[The input Boundary: Start]

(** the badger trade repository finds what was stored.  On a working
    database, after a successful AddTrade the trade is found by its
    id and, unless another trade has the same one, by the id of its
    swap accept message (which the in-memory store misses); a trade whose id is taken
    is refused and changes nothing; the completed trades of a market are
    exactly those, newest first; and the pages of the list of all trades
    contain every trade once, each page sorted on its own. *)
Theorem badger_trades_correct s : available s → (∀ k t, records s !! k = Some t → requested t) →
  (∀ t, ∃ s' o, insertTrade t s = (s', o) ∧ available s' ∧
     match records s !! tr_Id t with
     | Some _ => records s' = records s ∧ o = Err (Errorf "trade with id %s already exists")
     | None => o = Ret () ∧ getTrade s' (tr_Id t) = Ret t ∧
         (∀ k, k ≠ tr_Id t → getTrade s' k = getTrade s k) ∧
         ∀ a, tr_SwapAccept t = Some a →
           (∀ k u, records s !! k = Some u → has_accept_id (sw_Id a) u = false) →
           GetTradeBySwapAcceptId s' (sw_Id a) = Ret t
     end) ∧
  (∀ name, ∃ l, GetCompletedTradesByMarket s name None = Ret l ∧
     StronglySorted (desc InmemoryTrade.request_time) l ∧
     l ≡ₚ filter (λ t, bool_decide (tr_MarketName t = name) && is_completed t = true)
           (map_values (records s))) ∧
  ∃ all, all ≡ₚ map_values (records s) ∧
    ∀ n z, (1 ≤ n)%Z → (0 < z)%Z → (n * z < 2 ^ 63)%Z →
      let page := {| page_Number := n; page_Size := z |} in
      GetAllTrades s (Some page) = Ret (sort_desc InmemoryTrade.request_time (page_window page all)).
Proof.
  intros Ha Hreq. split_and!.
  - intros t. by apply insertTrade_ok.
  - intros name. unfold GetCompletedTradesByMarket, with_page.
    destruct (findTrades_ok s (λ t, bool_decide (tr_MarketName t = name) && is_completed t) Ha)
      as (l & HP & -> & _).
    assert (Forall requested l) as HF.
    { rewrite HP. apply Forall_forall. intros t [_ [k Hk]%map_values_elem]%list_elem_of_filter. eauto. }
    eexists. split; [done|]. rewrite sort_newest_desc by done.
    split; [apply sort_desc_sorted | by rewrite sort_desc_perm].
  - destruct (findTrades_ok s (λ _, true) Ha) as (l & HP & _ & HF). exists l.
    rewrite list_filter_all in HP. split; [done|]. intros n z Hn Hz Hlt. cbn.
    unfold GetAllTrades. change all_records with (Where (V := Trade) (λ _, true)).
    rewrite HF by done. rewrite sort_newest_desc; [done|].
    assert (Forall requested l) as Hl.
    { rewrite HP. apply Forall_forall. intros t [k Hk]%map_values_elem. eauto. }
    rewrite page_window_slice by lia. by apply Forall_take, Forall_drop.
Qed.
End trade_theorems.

[The input Boundary: End]
[The input Boundary: Start]

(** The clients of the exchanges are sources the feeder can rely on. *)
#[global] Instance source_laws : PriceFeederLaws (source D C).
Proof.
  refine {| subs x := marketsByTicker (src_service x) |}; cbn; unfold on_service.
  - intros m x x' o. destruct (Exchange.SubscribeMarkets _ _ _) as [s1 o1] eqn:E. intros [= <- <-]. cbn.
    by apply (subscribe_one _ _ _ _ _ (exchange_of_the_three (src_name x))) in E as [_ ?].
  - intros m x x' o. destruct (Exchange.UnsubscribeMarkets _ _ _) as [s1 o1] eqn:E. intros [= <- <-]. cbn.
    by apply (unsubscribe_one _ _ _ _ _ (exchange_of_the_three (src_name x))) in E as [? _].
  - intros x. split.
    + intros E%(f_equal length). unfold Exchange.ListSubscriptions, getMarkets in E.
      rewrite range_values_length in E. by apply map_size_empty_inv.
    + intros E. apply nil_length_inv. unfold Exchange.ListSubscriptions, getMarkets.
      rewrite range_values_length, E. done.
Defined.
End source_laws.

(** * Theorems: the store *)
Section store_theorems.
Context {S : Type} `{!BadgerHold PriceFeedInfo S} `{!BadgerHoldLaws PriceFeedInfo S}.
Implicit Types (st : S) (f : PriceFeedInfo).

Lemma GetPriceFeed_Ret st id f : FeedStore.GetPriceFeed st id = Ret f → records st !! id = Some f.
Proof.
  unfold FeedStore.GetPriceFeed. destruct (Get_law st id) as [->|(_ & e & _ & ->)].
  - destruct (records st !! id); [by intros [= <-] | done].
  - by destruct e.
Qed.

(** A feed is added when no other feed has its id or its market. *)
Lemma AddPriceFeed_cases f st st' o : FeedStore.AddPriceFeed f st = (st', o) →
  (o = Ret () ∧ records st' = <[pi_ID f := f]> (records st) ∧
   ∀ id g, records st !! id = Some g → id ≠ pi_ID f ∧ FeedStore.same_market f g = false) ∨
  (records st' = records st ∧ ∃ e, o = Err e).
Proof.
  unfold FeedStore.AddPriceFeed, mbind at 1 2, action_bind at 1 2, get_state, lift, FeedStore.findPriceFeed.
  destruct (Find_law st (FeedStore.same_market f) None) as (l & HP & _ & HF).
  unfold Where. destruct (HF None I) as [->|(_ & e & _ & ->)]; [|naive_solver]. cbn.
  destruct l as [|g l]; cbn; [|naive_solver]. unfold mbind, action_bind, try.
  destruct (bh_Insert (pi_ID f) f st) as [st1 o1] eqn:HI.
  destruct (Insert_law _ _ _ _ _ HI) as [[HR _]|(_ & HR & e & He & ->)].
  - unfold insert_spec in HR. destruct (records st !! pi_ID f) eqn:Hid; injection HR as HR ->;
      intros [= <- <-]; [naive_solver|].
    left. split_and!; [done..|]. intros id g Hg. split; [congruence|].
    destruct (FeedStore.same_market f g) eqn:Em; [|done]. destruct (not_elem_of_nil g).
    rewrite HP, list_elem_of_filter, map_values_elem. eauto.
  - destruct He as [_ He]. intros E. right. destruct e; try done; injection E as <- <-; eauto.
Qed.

[The input Boundary: End]
[The input Boundary: Start]

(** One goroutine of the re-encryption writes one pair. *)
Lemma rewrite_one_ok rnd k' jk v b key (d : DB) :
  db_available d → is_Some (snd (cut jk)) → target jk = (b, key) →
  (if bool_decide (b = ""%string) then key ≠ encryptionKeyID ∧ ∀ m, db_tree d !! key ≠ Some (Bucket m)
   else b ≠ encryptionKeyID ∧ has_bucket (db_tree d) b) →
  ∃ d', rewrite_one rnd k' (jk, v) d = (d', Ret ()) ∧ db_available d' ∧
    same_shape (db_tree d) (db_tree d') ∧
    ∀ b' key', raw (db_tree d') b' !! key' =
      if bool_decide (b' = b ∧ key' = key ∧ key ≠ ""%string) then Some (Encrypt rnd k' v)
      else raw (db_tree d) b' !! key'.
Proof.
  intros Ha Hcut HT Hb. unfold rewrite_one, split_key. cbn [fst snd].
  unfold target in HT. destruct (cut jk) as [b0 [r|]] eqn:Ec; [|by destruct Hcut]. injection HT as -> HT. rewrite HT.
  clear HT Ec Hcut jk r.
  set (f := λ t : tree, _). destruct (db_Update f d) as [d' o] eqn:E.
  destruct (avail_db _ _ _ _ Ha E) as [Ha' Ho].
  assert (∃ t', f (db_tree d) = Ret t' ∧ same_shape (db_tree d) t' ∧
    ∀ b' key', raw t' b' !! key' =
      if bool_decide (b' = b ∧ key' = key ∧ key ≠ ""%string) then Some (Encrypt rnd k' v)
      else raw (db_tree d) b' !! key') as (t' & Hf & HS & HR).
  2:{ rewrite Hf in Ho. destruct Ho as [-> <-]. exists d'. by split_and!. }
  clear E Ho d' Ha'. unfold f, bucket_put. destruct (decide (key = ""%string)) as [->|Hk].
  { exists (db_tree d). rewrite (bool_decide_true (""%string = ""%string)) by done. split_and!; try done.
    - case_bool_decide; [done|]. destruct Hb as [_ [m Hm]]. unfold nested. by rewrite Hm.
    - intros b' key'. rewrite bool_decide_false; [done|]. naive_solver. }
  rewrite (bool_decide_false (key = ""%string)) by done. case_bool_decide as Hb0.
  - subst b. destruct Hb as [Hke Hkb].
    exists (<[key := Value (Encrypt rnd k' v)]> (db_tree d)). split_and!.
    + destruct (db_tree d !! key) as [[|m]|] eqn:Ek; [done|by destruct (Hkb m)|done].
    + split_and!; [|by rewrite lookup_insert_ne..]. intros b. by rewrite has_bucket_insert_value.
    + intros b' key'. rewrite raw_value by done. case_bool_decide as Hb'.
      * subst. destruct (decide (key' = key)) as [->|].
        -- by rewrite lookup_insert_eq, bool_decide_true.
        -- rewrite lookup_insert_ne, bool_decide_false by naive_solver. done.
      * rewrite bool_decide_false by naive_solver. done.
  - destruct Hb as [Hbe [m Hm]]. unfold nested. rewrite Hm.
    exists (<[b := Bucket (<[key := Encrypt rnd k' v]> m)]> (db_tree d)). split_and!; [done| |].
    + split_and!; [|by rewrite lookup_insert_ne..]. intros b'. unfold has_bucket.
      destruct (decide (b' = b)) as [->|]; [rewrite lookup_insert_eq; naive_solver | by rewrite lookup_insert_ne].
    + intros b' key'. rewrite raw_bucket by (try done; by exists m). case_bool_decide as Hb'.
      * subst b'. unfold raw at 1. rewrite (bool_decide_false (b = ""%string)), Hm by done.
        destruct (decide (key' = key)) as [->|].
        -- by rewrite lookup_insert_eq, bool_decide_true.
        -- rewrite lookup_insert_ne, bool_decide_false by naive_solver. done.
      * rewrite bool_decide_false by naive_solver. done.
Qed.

[The input Boundary: End]

### What the exercise asks
Given the records above, restate word for word only the lines starting at the one with "unfold Exchange.ListSubscriptions, getMarkets." and ending at the one with "Implicit Types (st : S) (f : PriceFeedInfo).".

### Answer for this exercise
    + intros E. apply nil_length_inv. unfold Exchange.ListSubscriptions, getMarkets.
      rewrite range_values_length, E. done.
Defined.
End source_laws.

(** * Theorems: the store *)
Section store_theorems.
Context {S : Type} `{!BadgerHold PriceFeedInfo S} `{!BadgerHoldLaws PriceFeedInfo S}.
Implicit Types (st : S) (f : PriceFeedInfo).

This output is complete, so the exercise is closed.